Like all Distance Music compositions, “The Flower of Life” employed a special measurement called a “primary interval” [PI] at its musical root. The radius of each of the seven circles that build a Flower of Life figure of 271 feet requires 236 milliseconds for sound to cross (at a temperature of 85˚F). 236ms is also the duration of an eighth-note in 4/4 meter at a tempo of 127 bpm. Because all sound sources were placed a primary interval (or a multiple of) apart, when an audience member stood at a point that also shared the interval, all sounds re-assembled with the same beat as they pass by.
The intersection points of the ancient seven-circled geometric pattern celled “The Circle of Life” became the locations of all of the instrument groups and sound apparatuses. Three pairs of MIDI controlled train horns piggy-backed with a glockenspeil bar, called “Sounders”, were placed equidistantly on the primary circle. The Brass Band of Central Florida was split into three septets and placed on the inner circle at intersection points. Radio telemetry allowed the sounds coming from each point to maintain the same beat. At the center point, the train horns’ sounds arrive an 8th note late and the brass bands a 16th late. By delaying the brass groups an additional 16th note, the music arrived with the original beat, intact, just later in time. As attendees walk from the center in every direction, the instruments to which they neared moved ahead in rhythm and the instruments that became farther away shifted later. When they walked onto points of intersection within the circle of life, then the rhythm subdivisions lined up: at those points the distances to every other geometric point shared simple number relationships, musically perceived as perfect rhythmic subdivisions. Walking outside of these ten geometric points resulted in rhythmic chaos. A sonic playground full of new music!


In essence, “The Flower of Life” is not just a musical event; it represents a more expansive view of what music is; not just created for its emotional power, but to be something more: music of the spirit, music that celebrates and therefore benefits from the universal truths of geometry, space-time, form, and harmonic relationship.
Learn more about Distance Music and how it works:
Distance Music Technology
A Distance Organ comprising of six Sounder apparatuses.
Each apparatus is built on a wheeled cylinder dolly and houses one pitch of a Nathan AirChime train horn and, new for this event, one bar of an antique Leedy orchestral glockenspiel (thanks go to Mark Goldberg, percussionist with the Orlando Philharmonic Orchestra, who is loaning me the needed bars).
Each sounder is over 9 feet tall and weighs over 200 lbs
Train Horns are powered by 304 cu. feet of Breathable Air (80/20 N2/O2) stored in a steel cylinder at 2500 psi
After being regulated to 75psi, gas is allowed to enter and sound the train horn through a Parker Pneumatics N-Poppet solenoid valve.

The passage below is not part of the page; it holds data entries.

(** * ffmpeg-repeater: the job-claim protocol and the render pipeline

    A shallow embedding of the worker's core: the loop planner of
    [VideoProcessor], [AudioProcessor] and the legacy [MediaProcessor], the
    scale filter, the preset registry, file cleanup, the render pipeline and
    the Supabase job manager.

    Conventions of the embedding.
    - A JavaScript number is a [jsnum]: an exact rational or one of the three
      non-finite values.  Binary rounding and the sign of zero are not
      modelled.
    - A function that can throw (or a promise that can reject) returns a
      [completion]; code that also reads or changes the files, the job
      table or the clock runs in the monad [M] over a [world], where
      [try_catch] is the [try { } catch { }] statement.
    - An ffmpeg option keeps the pieces of the template string it is built
      from ([arg]), so that the number inside it can be read back. *)

From Stdlib Require Import ZArith QArith Qround Lqa Ascii String List Sorted Lia.
From stdpp Require Import gmap strings list pretty.

Local Open Scope string_scope.
Local Open Scope list_scope.
Local Open Scope Z_scope.

(** ** JavaScript numbers *)

Inductive jsnum : Type :=
  | Fin (q : Q)
  | PosInf
  | NegInf
  | NaN.

Definition of_Z (z : Z) : jsnum := Fin (inject_Z z).

Definition js_mul (a b : jsnum) : jsnum :=
  match a, b with
  | NaN, _ | _, NaN => NaN
  | Fin x, Fin y => Fin (x * y)
  | Fin x, PosInf | PosInf, Fin x =>
      match Qcompare x 0 with Eq => NaN | Gt => PosInf | Lt => NegInf end
  | Fin x, NegInf | NegInf, Fin x =>
      match Qcompare x 0 with Eq => NaN | Gt => NegInf | Lt => PosInf end
  | PosInf, PosInf | NegInf, NegInf => PosInf
  | PosInf, NegInf | NegInf, PosInf => NegInf
  end.

(** [x / 0] is an infinity with the sign of [x], and [0 / 0] is [NaN]. *)
Definition js_div (a b : jsnum) : jsnum :=
  match a, b with
  | NaN, _ | _, NaN => NaN
  | Fin x, Fin y =>
      match Qcompare y 0 with
      | Eq => match Qcompare x 0 with Eq => NaN | Gt => PosInf | Lt => NegInf end
      | _ => Fin (x / y)
      end
  | Fin _, (PosInf | NegInf) => Fin 0
  | PosInf, Fin y => match Qcompare y 0 with Lt => NegInf | _ => PosInf end
  | NegInf, Fin y => match Qcompare y 0 with Lt => PosInf | _ => NegInf end
  | (PosInf | NegInf), (PosInf | NegInf) => NaN
  end.

Definition js_sub (a b : jsnum) : jsnum :=
  match a, b with
  | NaN, _ | _, NaN => NaN
  | Fin x, Fin y => Fin (x - y)
  | Fin _, PosInf => NegInf
  | Fin _, NegInf => PosInf
  | PosInf, (Fin _ | NegInf) => PosInf
  | NegInf, (Fin _ | PosInf) => NegInf
  | PosInf, PosInf | NegInf, NegInf => NaN
  end.

(** [Math.ceil] *)
Definition js_ceil (a : jsnum) : jsnum :=
  match a with
  | Fin x => of_Z (Qceiling x)
  | other => other
  end.

(** [Math.round]: the nearest integer, a half going up. *)
Definition js_round (a : jsnum) : jsnum :=
  match a with
  | Fin x => of_Z (Qfloor (x + (1 # 2)))
  | other => other
  end.

(** [a > b]; any comparison with [NaN] is false. *)
Definition js_gtb (a b : jsnum) : bool :=
  match a, b with
  | NaN, _ | _, NaN => false
  | Fin x, Fin y => match Qcompare x y with Gt => true | _ => false end
  | PosInf, (Fin _ | NegInf) => true
  | Fin _, NegInf => true
  | _, _ => false
  end.

(** [a === b] on numbers *)
Definition js_eqb (a b : jsnum) : bool :=
  match a, b with
  | Fin x, Fin y => Qeq_bool x y
  | PosInf, PosInf | NegInf, NegInf => true
  | _, _ => false
  end.

(** Rounding towards zero, and the remainder [a % b], which takes the sign
    of [a]. *)
Definition Qtrunc (x : Q) : Z :=
  match Qcompare x 0 with Lt => Qceiling x | _ => Qfloor x end.

Definition js_rem (a b : jsnum) : jsnum :=
  match a, b with
  | Fin x, Fin y =>
      match Qcompare y 0 with
      | Eq => NaN
      | _ => Fin (x - y * inject_Z (Qtrunc (x / y)))
      end
  | Fin x, (PosInf | NegInf) => Fin x
  | _, _ => NaN
  end.

(** ** Completions *)

Inductive completion (A : Type) : Type :=
  | Normal (a : A)
  | Throw (e : string).
Arguments Normal {A} a.
Arguments Throw {A} e.

#[global] Instance completion_ret : MRet completion := fun A a => Normal a.
#[global] Instance completion_bind : MBind completion := fun A B k c =>
  match c with
  | Normal a => k a
  | Throw e => Throw e
  end.

(** [Array(n)]: a [RangeError] unless [n] is an integer in [0, 2^32). *)
Definition js_Array (n : jsnum) : completion nat :=
  match n with
  | Fin q =>
      if Qeq_bool (inject_Z (Qfloor q)) q
         && (0 <=? Qfloor q) && (Qfloor q <? 2 ^ 32)
      then Normal (Z.to_nat (Qfloor q))
      else Throw "RangeError: Invalid array length"
  | _ => Throw "RangeError: Invalid array length"
  end.

(** ** ffmpeg commands *)

(** A piece of an option: a literal, a number printed by [toString] or by a
    template literal, two pieces side by side, or [undefined]. *)
Inductive arg : Type :=
  | Str (s : string)
  | Num (n : jsnum)
  | Cat (a b : arg)
  | Undef.

Record command : Type := mkCommand {
  inputs : list string;
  inputOptions : list arg;
  complexFilter : list arg;
  outputOptions : list arg;
  output : string
}.

(** [ffmpeg(path)] and [ffmpeg()] *)
Definition ffmpeg (input : option string) : command :=
  {| inputs := match input with Some p => [p] | None => [] end;
     inputOptions := []; complexFilter := []; outputOptions := [];
     output := "" |}.

Definition add_input (p : string) (c : command) : command :=
  {| inputs := inputs c ++ [p]; inputOptions := inputOptions c;
     complexFilter := complexFilter c; outputOptions := outputOptions c;
     output := output c |}.

Definition add_inputOptions (o : list arg) (c : command) : command :=
  {| inputs := inputs c; inputOptions := inputOptions c ++ o;
     complexFilter := complexFilter c; outputOptions := outputOptions c;
     output := output c |}.

Definition set_complexFilter (f : list arg) (c : command) : command :=
  {| inputs := inputs c; inputOptions := inputOptions c;
     complexFilter := f; outputOptions := outputOptions c;
     output := output c |}.

Definition add_outputOptions (o : list arg) (c : command) : command :=
  {| inputs := inputs c; inputOptions := inputOptions c;
     complexFilter := complexFilter c; outputOptions := outputOptions c ++ o;
     output := output c |}.

Definition set_output (p : string) (c : command) : command :=
  {| inputs := inputs c; inputOptions := inputOptions c;
     complexFilter := complexFilter c; outputOptions := outputOptions c;
     output := p |}.

(** The two looping strategies of a render plan. *)
Inductive strategy : Type := Repeat | Concatenate.

(** The option [-stream_loop k] and the filter [concat=n=k:v=1:a=0[outv]]. *)
Definition stream_loop (k : jsnum) : arg := Cat (Str "-stream_loop ") (Num k).
Definition concat_filter (k : jsnum) : arg :=
  Cat (Str "concat=n=") (Cat (Num k) (Str ":v=1:a=0[outv]")).

(** ** Compression settings *)

(** A settings object.  [None] is a property the object does not have;
    [maxHeight] can also be present and [null] ([Some None]). *)
Record settings : Type := mkSettings {
  crf : option Z;
  preset : option string;
  maxHeight : option (option Z);
  audioBitrate : option string;
  twoPass : option bool;
  profile : option string;
  level : option string;
  bframes : option Z;
  gopSize : option Z;
  sampleRate : option Z;
  channels : option Z
}.

Definition no_settings : settings :=
  mkSettings None None None None None None None None None None None.

(** [{...a, ...b}]: a property of [b] wins over the same property of [a]. *)
Definition spread (a b : settings) : settings :=
  {| crf := crf b ∪ crf a;
     preset := preset b ∪ preset a;
     maxHeight := maxHeight b ∪ maxHeight a;
     audioBitrate := audioBitrate b ∪ audioBitrate a;
     twoPass := twoPass b ∪ twoPass a;
     profile := profile b ∪ profile a;
     level := level b ∪ level a;
     bframes := bframes b ∪ bframes a;
     gopSize := gopSize b ∪ gopSize a;
     sampleRate := sampleRate b ∪ sampleRate a;
     channels := channels b ∪ channels a |}.

(** Truthiness of the values a settings property can hold. *)
Definition truthy_Z (v : option Z) : bool :=
  match v with Some n => negb (n =? 0) | None => false end.
Definition truthy_maxHeight (v : option (option Z)) : bool :=
  match v with Some (Some n) => negb (n =? 0) | _ => false end.
Definition truthy_string (v : option string) : bool :=
  match v with Some s => negb (String.eqb s "") | None => false end.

The glockenspiel is fastened to the apparatus with a 3D printed frame and sounded by the piston of a push/pull solenoid tipped with a brass ball.
Both of the solenoids and the telemetry circuitry are powered by a 12v lithium-ion battery
The custom-designed Pribusin Telemetry for each sounder uses an ISM band of digital radio, transmitted from a master radio mounted in the composer’s backpack, also powered by a Lithium-Ion battery. The system boasts a 2 mile range and responds in 10 milliseconds or less.
A hex code is broadcast by the composer containing all ON/OFF instruction data for the radios in real time.
That code enters the radio via USB from a Mac laptop containing two applications: Logic Pro notation and Max8. At the concert, the laptop, with the Logic sequence plays the data to Max through an internal bus. Max programming interprets the MIDI and converts it into serial data instructions for the remote radio receivers.
The music sequence is composed in Dorico Pro which realizes playback through NotePerformer/VSL and a home-built Unity game environment by Christopher Lay to allow the design, testing and play-through of sounder placements.
Sounders and musicians are accurately placed at the concert location using Trimble Catalyst DA2 GPS/GNSS hardware and software using latitude and longitude numbers from the design stage using a Unity-based simulation application created by Christopher Lay.